**Instructions to follow**
For the listing below, return the line containing "(** * summarizer.py: the", the line containing "[response.json()], so they", and all lines in between, exactly as written and nothing else.

----

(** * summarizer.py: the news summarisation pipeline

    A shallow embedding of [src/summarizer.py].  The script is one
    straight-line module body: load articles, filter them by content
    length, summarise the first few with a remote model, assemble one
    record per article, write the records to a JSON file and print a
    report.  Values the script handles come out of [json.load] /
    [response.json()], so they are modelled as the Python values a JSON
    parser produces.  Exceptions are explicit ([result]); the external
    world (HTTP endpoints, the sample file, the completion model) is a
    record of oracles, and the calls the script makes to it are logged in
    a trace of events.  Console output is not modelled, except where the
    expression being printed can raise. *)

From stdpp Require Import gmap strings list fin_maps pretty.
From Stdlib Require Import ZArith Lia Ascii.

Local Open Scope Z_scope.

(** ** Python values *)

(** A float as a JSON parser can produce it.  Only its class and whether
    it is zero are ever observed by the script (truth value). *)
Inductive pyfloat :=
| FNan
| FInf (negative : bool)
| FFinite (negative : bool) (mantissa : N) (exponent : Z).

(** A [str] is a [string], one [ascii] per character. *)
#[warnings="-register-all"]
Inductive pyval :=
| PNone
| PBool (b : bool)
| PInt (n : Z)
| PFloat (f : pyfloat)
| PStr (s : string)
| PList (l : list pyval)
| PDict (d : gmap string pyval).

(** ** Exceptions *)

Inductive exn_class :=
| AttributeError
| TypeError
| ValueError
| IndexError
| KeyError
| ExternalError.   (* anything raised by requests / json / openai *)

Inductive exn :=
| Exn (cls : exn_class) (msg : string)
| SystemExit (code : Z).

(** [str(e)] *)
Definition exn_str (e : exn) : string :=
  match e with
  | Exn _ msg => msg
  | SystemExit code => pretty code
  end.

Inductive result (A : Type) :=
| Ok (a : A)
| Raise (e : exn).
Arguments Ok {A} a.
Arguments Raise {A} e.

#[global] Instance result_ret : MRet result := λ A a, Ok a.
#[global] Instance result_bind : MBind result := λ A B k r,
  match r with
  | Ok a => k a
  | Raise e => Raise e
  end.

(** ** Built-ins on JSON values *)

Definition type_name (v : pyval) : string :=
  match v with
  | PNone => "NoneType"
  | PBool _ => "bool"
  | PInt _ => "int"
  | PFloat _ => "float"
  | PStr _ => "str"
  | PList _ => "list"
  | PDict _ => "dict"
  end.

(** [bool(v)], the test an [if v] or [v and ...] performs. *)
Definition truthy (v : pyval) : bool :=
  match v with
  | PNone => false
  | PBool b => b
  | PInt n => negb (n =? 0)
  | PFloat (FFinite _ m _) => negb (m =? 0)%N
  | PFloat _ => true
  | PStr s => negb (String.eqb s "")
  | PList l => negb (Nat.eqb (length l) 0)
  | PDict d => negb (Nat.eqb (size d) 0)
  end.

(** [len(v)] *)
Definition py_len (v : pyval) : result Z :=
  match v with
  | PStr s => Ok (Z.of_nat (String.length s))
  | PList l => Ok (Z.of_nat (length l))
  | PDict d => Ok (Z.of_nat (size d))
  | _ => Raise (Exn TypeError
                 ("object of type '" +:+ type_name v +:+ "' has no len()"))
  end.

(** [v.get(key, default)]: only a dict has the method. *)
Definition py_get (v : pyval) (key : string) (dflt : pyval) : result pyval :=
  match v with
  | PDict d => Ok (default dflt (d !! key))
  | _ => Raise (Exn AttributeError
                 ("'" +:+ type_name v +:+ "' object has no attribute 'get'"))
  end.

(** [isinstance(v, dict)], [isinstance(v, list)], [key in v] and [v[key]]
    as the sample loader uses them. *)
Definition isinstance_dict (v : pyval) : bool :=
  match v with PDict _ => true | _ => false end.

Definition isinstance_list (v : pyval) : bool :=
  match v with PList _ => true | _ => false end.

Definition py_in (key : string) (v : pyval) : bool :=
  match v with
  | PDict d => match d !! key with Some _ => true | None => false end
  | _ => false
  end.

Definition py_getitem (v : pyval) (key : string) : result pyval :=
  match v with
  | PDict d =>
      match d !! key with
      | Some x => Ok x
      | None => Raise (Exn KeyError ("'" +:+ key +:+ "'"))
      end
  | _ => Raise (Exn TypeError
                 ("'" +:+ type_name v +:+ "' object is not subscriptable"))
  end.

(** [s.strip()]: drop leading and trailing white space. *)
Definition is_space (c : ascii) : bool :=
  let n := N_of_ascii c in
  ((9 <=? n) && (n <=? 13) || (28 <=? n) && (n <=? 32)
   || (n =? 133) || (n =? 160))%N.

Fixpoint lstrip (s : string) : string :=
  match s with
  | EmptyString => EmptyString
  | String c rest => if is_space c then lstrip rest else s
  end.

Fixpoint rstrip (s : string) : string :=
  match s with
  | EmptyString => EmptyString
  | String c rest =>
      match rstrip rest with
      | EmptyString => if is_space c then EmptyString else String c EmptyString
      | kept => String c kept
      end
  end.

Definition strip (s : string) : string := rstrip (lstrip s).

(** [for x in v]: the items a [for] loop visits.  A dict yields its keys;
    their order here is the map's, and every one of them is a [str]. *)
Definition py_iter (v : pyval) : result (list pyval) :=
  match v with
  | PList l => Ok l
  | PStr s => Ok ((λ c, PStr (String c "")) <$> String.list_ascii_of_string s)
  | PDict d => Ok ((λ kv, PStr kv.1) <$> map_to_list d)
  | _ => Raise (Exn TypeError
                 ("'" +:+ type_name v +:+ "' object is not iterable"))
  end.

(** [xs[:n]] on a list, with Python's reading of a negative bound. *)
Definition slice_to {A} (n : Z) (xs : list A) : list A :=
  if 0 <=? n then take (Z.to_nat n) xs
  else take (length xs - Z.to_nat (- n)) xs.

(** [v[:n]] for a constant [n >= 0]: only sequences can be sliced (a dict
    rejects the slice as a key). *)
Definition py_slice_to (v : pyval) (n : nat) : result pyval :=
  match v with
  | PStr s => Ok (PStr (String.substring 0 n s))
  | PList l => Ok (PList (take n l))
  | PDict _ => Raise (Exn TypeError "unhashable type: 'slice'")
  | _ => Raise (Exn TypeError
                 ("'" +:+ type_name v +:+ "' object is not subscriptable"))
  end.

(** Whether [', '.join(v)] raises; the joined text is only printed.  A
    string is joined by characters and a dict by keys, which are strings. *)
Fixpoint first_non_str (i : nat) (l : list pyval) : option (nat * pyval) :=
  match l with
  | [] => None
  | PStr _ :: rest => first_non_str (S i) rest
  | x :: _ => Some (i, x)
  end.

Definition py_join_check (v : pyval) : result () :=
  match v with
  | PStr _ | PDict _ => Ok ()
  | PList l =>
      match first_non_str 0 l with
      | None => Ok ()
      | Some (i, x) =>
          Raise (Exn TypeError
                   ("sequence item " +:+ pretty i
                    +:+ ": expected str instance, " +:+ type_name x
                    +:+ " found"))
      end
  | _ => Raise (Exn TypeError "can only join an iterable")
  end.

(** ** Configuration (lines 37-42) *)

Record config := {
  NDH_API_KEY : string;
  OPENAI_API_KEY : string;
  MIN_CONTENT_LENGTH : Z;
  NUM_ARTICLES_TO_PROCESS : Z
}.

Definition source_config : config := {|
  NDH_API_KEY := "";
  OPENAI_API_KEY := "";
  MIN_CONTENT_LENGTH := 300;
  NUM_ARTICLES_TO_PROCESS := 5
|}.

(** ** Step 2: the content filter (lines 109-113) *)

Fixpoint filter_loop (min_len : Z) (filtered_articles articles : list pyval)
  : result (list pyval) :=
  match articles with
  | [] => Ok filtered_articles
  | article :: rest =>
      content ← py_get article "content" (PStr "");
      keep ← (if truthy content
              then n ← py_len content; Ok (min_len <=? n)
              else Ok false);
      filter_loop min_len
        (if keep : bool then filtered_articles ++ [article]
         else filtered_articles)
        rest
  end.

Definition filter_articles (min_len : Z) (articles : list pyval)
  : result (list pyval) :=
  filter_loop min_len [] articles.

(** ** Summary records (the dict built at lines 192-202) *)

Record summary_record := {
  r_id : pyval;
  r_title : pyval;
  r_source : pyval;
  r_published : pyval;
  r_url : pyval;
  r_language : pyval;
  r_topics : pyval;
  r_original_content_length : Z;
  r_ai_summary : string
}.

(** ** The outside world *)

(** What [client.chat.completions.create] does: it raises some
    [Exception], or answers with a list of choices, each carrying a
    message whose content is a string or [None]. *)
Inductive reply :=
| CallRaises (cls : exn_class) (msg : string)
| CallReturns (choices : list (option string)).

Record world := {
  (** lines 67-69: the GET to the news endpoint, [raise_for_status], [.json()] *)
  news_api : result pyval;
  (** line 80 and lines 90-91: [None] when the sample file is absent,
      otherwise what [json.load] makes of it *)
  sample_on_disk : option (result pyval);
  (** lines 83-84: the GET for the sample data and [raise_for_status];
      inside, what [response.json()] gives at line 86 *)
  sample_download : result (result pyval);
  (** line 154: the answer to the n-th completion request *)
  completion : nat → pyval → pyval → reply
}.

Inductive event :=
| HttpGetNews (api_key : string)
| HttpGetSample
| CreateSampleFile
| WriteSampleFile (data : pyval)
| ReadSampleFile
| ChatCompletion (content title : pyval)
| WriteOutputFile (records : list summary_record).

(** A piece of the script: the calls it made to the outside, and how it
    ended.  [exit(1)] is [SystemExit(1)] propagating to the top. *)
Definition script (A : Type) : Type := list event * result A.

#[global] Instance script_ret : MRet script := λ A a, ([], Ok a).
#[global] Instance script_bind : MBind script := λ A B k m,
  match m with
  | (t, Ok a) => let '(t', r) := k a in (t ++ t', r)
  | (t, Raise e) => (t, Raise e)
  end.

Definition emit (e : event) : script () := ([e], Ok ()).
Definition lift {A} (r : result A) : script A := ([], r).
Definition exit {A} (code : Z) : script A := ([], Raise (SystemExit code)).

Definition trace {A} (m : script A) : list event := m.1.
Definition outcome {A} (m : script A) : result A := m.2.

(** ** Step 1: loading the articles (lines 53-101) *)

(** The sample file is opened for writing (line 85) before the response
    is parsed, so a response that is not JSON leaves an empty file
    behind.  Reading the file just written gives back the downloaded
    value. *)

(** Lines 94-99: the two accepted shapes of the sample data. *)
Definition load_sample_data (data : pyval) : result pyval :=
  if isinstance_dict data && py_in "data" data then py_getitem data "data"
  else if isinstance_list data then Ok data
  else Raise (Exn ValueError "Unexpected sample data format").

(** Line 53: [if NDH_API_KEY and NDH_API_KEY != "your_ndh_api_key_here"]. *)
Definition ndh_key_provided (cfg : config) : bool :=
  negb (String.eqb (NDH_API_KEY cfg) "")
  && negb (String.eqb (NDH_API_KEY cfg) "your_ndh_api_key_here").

----

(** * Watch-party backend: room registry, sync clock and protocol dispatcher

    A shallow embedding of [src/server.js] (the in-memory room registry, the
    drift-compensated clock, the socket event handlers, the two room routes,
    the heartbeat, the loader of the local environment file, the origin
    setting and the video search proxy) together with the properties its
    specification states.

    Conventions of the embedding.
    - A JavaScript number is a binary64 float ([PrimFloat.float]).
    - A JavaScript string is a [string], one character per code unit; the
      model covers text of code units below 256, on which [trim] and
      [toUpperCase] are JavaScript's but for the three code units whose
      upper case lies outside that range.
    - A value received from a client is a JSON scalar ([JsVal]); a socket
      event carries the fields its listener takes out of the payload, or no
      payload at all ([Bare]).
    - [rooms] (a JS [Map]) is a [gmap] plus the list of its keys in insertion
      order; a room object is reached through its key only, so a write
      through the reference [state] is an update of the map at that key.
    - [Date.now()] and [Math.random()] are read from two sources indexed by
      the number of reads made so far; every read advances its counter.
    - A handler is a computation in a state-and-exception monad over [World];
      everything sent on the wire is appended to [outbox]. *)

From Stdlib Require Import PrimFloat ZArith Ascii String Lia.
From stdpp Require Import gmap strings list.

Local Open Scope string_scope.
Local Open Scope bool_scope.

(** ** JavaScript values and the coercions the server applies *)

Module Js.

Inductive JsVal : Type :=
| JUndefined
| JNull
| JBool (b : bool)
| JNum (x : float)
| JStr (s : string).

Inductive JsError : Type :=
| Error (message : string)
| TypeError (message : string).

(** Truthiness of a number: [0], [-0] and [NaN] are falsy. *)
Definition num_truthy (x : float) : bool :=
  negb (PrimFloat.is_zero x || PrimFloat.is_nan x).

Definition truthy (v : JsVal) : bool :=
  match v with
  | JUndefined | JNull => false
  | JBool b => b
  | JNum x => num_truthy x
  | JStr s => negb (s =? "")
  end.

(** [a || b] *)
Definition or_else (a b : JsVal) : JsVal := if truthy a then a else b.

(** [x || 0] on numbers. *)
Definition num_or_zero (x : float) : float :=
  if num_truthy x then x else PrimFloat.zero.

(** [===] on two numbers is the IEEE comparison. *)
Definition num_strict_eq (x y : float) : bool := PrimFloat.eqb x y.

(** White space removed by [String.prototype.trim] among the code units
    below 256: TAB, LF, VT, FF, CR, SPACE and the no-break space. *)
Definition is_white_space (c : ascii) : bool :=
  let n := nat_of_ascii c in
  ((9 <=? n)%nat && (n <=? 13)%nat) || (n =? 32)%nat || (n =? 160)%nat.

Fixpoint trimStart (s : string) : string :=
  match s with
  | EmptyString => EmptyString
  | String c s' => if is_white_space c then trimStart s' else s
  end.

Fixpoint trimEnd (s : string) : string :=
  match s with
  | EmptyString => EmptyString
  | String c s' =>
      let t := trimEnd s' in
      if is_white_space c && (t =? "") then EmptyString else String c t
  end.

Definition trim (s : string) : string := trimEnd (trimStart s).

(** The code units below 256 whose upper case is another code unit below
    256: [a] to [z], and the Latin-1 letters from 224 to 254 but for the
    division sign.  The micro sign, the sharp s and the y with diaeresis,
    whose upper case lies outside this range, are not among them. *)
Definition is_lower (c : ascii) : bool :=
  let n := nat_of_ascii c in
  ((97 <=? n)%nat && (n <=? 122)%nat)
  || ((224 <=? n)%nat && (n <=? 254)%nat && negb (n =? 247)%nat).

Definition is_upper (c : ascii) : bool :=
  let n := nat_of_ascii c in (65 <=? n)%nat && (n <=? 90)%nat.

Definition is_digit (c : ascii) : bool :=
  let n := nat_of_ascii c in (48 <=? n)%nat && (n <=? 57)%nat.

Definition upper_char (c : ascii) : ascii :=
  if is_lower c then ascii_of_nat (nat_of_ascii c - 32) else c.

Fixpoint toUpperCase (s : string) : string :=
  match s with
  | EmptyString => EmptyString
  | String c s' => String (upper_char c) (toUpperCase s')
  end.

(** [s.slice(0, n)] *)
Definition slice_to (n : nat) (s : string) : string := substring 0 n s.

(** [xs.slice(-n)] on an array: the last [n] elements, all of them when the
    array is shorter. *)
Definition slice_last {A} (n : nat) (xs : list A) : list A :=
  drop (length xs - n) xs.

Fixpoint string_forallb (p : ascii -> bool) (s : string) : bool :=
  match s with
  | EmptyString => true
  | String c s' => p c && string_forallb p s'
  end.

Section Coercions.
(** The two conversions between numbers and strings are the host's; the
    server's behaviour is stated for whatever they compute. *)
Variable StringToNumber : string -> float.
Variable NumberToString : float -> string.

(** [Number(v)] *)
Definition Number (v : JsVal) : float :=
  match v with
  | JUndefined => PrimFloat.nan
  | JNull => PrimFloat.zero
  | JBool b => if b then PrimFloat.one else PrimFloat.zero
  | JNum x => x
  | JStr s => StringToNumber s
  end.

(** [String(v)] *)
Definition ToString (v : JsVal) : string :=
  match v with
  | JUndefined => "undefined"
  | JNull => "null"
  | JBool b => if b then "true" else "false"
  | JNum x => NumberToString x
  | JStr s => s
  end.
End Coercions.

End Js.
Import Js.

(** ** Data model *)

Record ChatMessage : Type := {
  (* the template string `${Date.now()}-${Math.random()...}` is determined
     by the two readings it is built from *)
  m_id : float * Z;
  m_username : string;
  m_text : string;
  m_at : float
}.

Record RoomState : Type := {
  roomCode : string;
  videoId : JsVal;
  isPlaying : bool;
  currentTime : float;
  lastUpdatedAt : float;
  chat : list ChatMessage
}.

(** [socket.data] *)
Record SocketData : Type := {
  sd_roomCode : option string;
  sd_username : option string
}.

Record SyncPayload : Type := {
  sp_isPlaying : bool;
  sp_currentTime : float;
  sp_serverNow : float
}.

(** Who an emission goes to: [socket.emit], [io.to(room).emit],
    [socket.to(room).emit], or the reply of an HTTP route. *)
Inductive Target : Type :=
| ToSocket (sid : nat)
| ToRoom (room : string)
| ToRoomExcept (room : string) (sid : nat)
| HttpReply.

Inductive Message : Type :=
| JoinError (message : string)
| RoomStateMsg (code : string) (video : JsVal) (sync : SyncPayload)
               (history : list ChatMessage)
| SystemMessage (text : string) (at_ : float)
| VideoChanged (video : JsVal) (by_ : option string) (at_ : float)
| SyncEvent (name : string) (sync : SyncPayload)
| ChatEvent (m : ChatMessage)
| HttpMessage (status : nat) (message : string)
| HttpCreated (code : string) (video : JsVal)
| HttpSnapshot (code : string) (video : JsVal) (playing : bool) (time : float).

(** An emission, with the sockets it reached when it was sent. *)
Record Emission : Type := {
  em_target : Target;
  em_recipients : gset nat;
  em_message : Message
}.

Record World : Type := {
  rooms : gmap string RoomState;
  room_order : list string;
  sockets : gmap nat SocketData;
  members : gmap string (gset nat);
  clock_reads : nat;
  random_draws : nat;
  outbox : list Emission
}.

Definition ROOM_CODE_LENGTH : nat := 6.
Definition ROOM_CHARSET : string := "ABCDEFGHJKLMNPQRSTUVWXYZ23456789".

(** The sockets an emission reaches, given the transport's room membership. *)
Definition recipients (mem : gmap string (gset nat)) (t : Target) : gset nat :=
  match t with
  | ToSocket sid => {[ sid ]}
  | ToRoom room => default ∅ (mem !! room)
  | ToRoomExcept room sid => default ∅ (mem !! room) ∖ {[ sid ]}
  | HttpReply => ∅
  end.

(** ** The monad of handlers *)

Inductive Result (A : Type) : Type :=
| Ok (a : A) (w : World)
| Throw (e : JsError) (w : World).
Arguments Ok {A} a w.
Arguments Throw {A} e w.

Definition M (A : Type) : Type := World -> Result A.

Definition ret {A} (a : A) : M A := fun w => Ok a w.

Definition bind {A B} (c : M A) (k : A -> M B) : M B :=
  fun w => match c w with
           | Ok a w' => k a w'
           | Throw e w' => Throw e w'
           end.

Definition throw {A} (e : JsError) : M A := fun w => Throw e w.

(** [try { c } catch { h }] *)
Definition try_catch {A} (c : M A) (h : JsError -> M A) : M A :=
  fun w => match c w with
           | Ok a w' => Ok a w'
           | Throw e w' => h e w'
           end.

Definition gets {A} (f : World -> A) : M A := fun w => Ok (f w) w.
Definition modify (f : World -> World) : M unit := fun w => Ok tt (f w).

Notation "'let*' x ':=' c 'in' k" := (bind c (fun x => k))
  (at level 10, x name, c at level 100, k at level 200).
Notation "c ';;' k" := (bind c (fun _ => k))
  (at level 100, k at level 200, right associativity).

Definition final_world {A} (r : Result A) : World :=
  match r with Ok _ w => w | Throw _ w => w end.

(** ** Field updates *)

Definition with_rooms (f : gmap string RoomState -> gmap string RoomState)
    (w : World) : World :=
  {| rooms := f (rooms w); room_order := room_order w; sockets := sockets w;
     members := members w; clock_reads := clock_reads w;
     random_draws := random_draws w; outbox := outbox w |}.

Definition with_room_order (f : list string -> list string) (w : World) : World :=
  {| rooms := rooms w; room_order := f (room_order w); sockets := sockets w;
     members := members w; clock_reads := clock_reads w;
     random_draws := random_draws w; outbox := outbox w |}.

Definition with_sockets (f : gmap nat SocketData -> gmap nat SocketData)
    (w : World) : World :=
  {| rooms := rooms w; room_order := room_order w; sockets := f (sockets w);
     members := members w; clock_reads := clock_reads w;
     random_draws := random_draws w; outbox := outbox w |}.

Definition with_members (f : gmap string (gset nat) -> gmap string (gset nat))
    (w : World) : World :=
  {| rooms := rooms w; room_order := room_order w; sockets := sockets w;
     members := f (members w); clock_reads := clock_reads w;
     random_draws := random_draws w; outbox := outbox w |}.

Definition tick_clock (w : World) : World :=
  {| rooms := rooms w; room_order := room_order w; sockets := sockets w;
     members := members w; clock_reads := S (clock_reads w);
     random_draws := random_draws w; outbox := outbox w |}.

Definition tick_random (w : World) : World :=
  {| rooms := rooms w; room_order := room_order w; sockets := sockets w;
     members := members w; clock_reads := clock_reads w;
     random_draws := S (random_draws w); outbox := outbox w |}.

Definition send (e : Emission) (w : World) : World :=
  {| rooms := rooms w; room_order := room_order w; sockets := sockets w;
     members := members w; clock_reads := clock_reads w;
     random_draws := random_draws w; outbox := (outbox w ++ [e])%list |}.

----

**Exercise response**
(** * summarizer.py: the news summarisation pipeline

    A shallow embedding of [src/summarizer.py].  The script is one
    straight-line module body: load articles, filter them by content
    length, summarise the first few with a remote model, assemble one
    record per article, write the records to a JSON file and print a
    report.  Values the script handles come out of [json.load] /
    [response.json()], so they are modelled as the Python values a JSON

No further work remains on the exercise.